*** Opening Records for the exercise ***

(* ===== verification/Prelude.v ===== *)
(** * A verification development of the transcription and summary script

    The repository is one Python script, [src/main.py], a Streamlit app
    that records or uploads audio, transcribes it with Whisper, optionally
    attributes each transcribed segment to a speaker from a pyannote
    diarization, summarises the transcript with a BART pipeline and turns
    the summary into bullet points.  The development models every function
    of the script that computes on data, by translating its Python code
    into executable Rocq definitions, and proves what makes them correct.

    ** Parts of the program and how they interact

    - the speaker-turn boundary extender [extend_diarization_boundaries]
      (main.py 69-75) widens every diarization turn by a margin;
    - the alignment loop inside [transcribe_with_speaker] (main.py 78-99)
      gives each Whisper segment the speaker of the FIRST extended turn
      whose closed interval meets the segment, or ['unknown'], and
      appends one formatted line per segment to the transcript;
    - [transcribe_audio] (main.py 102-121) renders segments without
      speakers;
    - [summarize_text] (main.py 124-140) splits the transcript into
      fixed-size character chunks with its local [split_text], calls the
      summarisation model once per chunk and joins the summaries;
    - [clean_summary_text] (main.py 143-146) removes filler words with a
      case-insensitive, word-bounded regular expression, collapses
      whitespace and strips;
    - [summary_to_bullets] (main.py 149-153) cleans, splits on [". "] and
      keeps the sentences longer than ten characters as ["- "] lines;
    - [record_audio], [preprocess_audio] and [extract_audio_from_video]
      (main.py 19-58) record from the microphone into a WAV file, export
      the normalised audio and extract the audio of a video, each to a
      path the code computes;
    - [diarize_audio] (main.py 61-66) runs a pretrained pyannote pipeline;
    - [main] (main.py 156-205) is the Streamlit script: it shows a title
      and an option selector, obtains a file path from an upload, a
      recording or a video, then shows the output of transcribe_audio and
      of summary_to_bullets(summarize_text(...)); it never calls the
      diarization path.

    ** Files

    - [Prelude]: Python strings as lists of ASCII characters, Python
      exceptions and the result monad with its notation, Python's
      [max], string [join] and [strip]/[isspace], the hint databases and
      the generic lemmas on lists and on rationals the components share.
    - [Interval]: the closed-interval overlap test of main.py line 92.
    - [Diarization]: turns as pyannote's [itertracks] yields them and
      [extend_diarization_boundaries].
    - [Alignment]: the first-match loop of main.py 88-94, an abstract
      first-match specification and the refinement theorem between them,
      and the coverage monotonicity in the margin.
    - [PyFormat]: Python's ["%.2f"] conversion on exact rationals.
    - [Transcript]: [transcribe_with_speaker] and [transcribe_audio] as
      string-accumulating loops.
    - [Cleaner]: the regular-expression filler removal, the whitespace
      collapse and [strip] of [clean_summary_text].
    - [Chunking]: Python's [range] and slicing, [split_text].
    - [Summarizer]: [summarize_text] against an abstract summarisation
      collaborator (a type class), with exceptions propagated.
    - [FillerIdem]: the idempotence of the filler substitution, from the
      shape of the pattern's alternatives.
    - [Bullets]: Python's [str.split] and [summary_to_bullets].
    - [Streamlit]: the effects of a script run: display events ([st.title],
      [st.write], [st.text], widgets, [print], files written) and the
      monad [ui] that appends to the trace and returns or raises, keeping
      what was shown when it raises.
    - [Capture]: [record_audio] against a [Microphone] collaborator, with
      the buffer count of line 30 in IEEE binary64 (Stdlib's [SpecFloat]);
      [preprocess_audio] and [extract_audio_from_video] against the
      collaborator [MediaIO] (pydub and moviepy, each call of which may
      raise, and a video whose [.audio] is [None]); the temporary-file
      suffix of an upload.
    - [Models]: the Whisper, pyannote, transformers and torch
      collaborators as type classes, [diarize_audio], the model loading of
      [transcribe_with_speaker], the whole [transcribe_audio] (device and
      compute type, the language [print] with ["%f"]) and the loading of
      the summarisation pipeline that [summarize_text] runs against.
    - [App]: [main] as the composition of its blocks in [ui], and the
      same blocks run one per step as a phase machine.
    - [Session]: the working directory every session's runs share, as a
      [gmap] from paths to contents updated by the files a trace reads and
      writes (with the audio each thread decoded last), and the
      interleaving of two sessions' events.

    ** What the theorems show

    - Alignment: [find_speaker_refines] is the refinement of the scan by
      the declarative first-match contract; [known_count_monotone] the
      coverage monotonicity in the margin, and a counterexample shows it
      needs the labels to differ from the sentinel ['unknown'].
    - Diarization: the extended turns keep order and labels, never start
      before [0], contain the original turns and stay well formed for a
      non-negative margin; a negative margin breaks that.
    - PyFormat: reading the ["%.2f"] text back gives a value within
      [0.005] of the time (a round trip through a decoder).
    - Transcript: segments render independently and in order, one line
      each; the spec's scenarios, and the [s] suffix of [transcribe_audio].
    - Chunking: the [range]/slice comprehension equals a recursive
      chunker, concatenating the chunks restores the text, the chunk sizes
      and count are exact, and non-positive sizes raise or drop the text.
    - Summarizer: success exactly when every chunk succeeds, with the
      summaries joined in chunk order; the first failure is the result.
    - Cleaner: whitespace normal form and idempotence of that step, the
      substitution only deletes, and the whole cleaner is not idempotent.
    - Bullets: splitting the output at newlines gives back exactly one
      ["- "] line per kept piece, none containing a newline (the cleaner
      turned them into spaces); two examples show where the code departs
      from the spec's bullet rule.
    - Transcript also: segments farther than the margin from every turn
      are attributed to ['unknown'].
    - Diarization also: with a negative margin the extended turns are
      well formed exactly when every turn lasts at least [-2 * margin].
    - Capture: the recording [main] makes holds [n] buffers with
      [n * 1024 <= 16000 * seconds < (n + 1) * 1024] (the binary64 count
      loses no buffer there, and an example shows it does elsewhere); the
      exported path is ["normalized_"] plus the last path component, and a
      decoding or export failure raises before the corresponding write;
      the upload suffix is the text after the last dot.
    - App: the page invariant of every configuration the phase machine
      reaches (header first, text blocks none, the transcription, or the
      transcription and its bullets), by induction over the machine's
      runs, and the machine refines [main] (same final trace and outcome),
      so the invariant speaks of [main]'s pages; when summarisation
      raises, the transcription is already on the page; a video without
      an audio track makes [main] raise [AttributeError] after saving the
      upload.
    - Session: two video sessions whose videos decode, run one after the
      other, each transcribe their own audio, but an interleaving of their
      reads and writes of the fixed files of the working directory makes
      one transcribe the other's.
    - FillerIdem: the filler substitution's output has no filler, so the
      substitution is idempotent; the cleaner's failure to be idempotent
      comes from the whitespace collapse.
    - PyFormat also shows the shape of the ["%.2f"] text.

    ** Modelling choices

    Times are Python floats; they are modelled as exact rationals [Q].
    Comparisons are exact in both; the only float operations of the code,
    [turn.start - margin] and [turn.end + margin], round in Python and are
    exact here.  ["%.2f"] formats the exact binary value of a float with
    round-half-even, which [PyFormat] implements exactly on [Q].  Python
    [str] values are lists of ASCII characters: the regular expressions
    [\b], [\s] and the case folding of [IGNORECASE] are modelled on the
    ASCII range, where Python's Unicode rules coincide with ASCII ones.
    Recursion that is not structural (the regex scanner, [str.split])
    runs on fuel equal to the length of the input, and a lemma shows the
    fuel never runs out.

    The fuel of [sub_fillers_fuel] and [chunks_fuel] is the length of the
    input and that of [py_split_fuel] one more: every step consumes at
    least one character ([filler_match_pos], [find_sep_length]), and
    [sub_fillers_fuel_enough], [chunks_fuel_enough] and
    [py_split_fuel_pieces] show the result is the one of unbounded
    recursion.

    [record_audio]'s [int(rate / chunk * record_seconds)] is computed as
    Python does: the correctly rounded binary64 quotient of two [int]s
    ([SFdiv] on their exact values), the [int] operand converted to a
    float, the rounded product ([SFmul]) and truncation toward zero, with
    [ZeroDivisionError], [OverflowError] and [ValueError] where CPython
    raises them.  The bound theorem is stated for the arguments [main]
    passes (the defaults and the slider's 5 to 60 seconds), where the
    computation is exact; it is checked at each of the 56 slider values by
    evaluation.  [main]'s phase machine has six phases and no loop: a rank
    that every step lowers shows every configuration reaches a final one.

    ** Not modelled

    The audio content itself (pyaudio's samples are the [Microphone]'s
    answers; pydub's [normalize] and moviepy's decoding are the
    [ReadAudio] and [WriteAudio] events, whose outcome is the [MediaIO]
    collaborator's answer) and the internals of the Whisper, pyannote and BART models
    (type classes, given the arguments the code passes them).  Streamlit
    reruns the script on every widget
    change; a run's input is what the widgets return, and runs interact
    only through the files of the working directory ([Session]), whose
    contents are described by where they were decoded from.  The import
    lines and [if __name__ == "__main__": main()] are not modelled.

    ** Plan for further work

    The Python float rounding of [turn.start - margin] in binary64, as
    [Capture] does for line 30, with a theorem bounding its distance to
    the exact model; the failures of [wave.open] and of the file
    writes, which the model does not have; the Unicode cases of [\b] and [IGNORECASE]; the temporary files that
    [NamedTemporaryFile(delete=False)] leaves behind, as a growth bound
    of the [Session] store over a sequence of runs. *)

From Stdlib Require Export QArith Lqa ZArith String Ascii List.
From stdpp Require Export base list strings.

*** Closing Records for the exercise ***

◆ What to work on
Where the line holding "the summary into" appears in the listing above, start reproducing exactly, and end with the line holding "- [diarize_audio] (main.py".

◆ Worked solution
    the summary into bullet points.  The development models every function
    of the script that computes on data, by translating its Python code
    into executable Rocq definitions, and proves what makes them correct.

    ** Parts of the program and how they interact

    - the speaker-turn boundary extender [extend_diarization_boundaries]
      (main.py 69-75) widens every diarization turn by a margin;
    - the alignment loop inside [transcribe_with_speaker] (main.py 78-99)
      gives each Whisper segment the speaker of the FIRST extended turn
      whose closed interval meets the segment, or ['unknown'], and
      appends one formatted line per segment to the transcript;
    - [transcribe_audio] (main.py 102-121) renders segments without
      speakers;
    - [summarize_text] (main.py 124-140) splits the transcript into
      fixed-size character chunks with its local [split_text], calls the
      summarisation model once per chunk and joins the summaries;
    - [clean_summary_text] (main.py 143-146) removes filler words with a
      case-insensitive, word-bounded regular expression, collapses
      whitespace and strips;
    - [summary_to_bullets] (main.py 149-153) cleans, splits on [". "] and
      keeps the sentences longer than ten characters as ["- "] lines;
    - [record_audio], [preprocess_audio] and [extract_audio_from_video]
      (main.py 19-58) record from the microphone into a WAV file, export
      the normalised audio and extract the audio of a video, each to a
      path the code computes;
    - [diarize_audio] (main.py 61-66) runs a pretrained pyannote pipeline;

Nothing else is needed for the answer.